Rutherford County’s Public Works and Planning Committee on June 2 reviewed and forwarded four zoning and plan‑development applications to the full County Commission for consideration next week.
Doug Damasi, Rutherford County planning director, told the committee the unincorporated area had 980 available lots in May and then summarized four applications the county planning commission had already considered and recommended to the commission. The first, by Javier Ala, would rezone property on Epsil Road from medium‑density residential to planned unit development after staff issued a stop‑work notice for fill and equipment storage. Damasi said the parcel includes floodplain; he told commissioners a site plan showing remediation of disturbed floodplain areas and a turning template for emergency vehicles would be required if the rezoning is approved.
A second item involved an amendment to a Franklin Road planned development for a self‑storage site owned by Bev Krueger to add office space, storage buildings and surface parking for larger vehicles. Damasi said the planning commission’s primary concern had been screening, landscaping and lighting; the applicant agreed to shielded lighting and to the recommended, lighter landscaping alternative.
A third application would rezone a property on Old Nashville Highway/Thirstston Drive to commercial services to expand an existing gravel business. Damasi said the change followed a zoning enforcement complaint and noted that Thirstston Drive is a private drive; any access there would require legal access agreements before county approval.

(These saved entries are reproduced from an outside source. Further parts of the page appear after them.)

(** C2, the code at the failing input.  The begin field ["n/a"] matches no
    pattern.  The row is read all the same, into a candidate whose begin has
    no keys; being shallower than the configured depth it is dropped by the
    first filter, and the run prints the table as if the row had not been
    there.  The same row with a sufficient depth reaches the second filter,
    which raises [KeyError].  A center field of that kind stops the run with
    the message as its only output. *)
Theorem unparsable_begin_is_not_fatal :
  re_search begin_end_re "n/a" = None
  /\ read_row (L := example_library) 2023 row_bad_begin_shallow
     = Ok (Appended
             (mkTransit "Qatar-1 b" float_0_0078125 None empty_moment
                (mkMoment (Some (mkDatetime 2023 6 8 20 0)) (Some 35))
                (mkMoment (Some (mkDatetime 2023 6 8 21 0)) (Some 40))))
  /\ main (L := example_library) example_config 2023
          [row_bad_begin_shallow; row_hat_p_1]
     = mkOutcome
         [labelled_header;
          "HAT-P-1 b;0.5;5;2023-06-08 21:00;30;2023-06-08 22:00;35;2023-06-08 23:00;40"]
         None
  /\ main (L := example_library) example_config 2023
          [row_bad_begin_deep; row_hat_p_1]
     = mkOutcome [] (Some KeyError)
  /\ main (L := example_library) example_config 2023
          [row_bad_center; row_hat_p_1]
     = mkOutcome ["Could not parse string '{center_text}'"] None.
Proof. repeat split; vm_compute; reflexivity. Qed.

(** ** Ranking *)

Lemma sort_transits_stable_witness :
  (forall l, l ∈ [0; 1; 2; 3]%nat ->
             exists transit n, counted_store !! l = Some transit
                               /\ n_samples transit = Some n)
  /\ exists ranked,
      sort_transits counted_store [0; 1; 2; 3]%nat = Ok ranked
      /\ Permutation [0; 1; 2; 3]%nat ranked
      /\ length ranked = length [0; 1; 2; 3]%nat
      /\ StronglySorted
           (fun a b => sample_count counted_store a
                       <= sample_count counted_store b) ranked
      /\ forall k,
          List.filter (fun l => sample_count counted_store l =? k) ranked
          = List.filter (fun l => sample_count counted_store l =? k)
                        [0; 1; 2; 3]%nat.
Proof.
  assert (Hkeys : forall l, l ∈ [0; 1; 2; 3]%nat ->
                            exists transit n,
                              counted_store !! l = Some transit
                              /\ n_samples transit = Some n).
  { intros l Hl.
    repeat (apply elem_of_cons in Hl; destruct Hl as [->|Hl];
            [eexists _, _; split; vm_compute; reflexivity|]).
    inversion Hl. }
  split; [exact Hkeys|].
  exact (sort_transits_stable counted_store [0; 1; 2; 3]%nat Hkeys).
Defined.

(** Sample counts 5, 2, 2, 9 sort to 2, 2, 5, 9, and the two transits with
    2 samples stay in the order they had. *)
Example sort_transits_example :
  map (sample_count counted_store) [0; 1; 2; 3]%nat = [5; 2; 2; 9]
  /\ sort_transits counted_store [0; 1; 2; 3]%nat = Ok [1; 2; 0; 3]%nat
  /\ map (sample_count counted_store) [1; 2; 0; 3]%nat = [2; 2; 5; 9].
Proof. repeat split; vm_compute; reflexivity. Qed.

(** ** The whole run *)

Lemma pipeline_frame_witness :
  read_rows (L := example_library) 2023 example_rows ∅ []
  = Ok (Read example_store example_transits)
  /\ rank (L := example_library) example_config example_store
          example_transits
     = Ok (example_ranked_store, example_ranked)
  /\ exists survivors,
      select (admissible (L := example_library) example_config)
             example_store example_transits = Ok survivors
      /\ sublist survivors example_transits
      /\ NoDup survivors
      /\ Permutation survivors example_ranked
      /\ (forall l, example_store !! l = None ->
                    example_ranked_store !! l = None)
      /\ forall l transit,
          example_store !! l = Some transit ->
          exists transit',
            example_ranked_store !! l = Some transit'
            /\ object transit' = object transit
            /\ mag_depth transit' = mag_depth transit
            /\ begin transit' = begin transit
            /\ center transit' = center transit
            /\ end_ transit' = end_ transit
            /\ n_samples transit = None
            /\ (l ∈ survivors ->
                exists n,
                  get_database_sample_number (Library := example_library)
                    (object transit) = Ok n
                  /\ n_samples transit' = Some n)
            /\ (l ∉ survivors -> transit' = transit).
Proof.
  assert (Hread : read_rows (L := example_library) 2023 example_rows ∅ []
                  = Ok (Read example_store example_transits))
    by (vm_compute; reflexivity).
  assert (Hrank : rank (L := example_library) example_config example_store
                       example_transits
                  = Ok (example_ranked_store, example_ranked))
    by (vm_compute; reflexivity).
  split; [exact Hread|]. split; [exact Hrank|].
  exact (pipeline_frame (L := example_library) example_config 2023
           example_rows example_store example_ranked_store example_transits
           example_ranked Hread Hrank).
Defined.

(** Of the eight candidates of the example table, the four that pass the
    four filters are ranked by their sample counts 2, 2, 5 and 9. *)
Example pipeline_example :
  example_transits = [0; 1; 2; 3; 4; 5; 6; 7]%nat
  /\ select (admissible (L := example_library) example_config)
            example_store example_transits = Ok [0; 1; 3; 5]%nat
  /\ example_ranked = [1; 3; 0; 5]%nat
  /\ main (L := example_library) example_config 2023 example_rows
     = mkOutcome
         [labelled_header;
          "WASP-2 b;0.015625;2;2023-06-08 20:00;20;2023-06-08 22:30;21;2023-06-09 01:00;22";
          "XO-3 b;0.5;2;2023-06-09 22:05;69;2023-06-09 23:09;70;2023-06-10 00:10;71";
          "HAT-P-1 b;0.5;5;2023-06-08 21:00;30;2023-06-08 22:00;35;2023-06-08 23:00;40";
          "TrES-4 b;0.5;9;2023-06-10 21:00;50;2023-06-10 22:00;40;2023-06-10 23:00;30"]
         None.
Proof. repeat split; vm_compute; reflexivity. Qed.

(** ** The delimited output *)

Lemma print_transits_csv_table_witness :
  (forall l, l ∈ example_ranked ->
             exists transit, example_ranked_store !! l = Some transit
                             /\ printable transit = true)
  /\ exists lines,
      print_transits_csv (L := example_library) example_ranked_store
                         example_ranked
      = mkOutcome
          (labelled_header
           :: lines) None
      /\ Forall2
           (fun l line =>
              exists transit n bt be ct ce et ee,
                example_ranked_store !! l = Some transit
                /\ n_samples transit = Some n
                /\ rendered (begin transit) bt be
                /\ rendered (center transit) ct ce
                /\ rendered (end_ transit) et ee
                /\ line = join ";" [object transit;
                                    str_float (Library := example_library)
                                      (mag_depth transit);
                                    str_int n; bt; be; ct; ce; et; ee])
           example_ranked lines.
Proof.
  assert (Hall : forall l, l ∈ example_ranked ->
                           exists transit,
                             example_ranked_store !! l = Some transit
                             /\ printable transit = true).
  { intros l Hl. change example_ranked with [1; 3; 0; 5]%nat in Hl.
    repeat (apply elem_of_cons in Hl; destruct Hl as [->|Hl];
            [eexists; split; vm_compute; reflexivity|]).
    inversion Hl. }
  split; [exact Hall|].
  exact (print_transits_csv_table (L := example_library)
           example_ranked_store example_ranked Hall).
Defined.

(** C8, the claim as stated fails: the header line the program prints is not
    the header of the claim; its three time columns carry the label
    [(cest)].  An empty list shows it. *)
Lemma print_transits_csv_header_is_labelled :
  print_transits_csv (L := example_library) ∅ []
  = mkOutcome
      [labelled_header]
      None
  /\ stdout (print_transits_csv (L := example_library) ∅ [])
     <> [unlabelled_header].
Proof. split; [reflexivity|]. intros H. discriminate H. Qed.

The fourth application, from Beacon Acquisitions LLC on Almaville Road, drew the most neighborhood concern. Damasi said residents and commissioners raised issues about traffic safety, road capacity, potential flooding and creek pollution, and whether the proposed private road should be public if a future connection to the South Haven subdivision is made. Staff told the committee there is no set timeline for offsite road improvements and said they planned a pre‑commission meeting with the applicant to discuss allowed light‑industrial uses and infrastructure needs.
Each application was presented with the county planning commission’s materials and pattern books for the commissioners’ review; Damasi said the planning commission recommended approval of each application by the votes recorded in the planning commission minutes.
The County Commission will review the four items at its next meeting. Damasi said staff would provide additional site‑specific conditions and requested plans if the commission seeks further detail.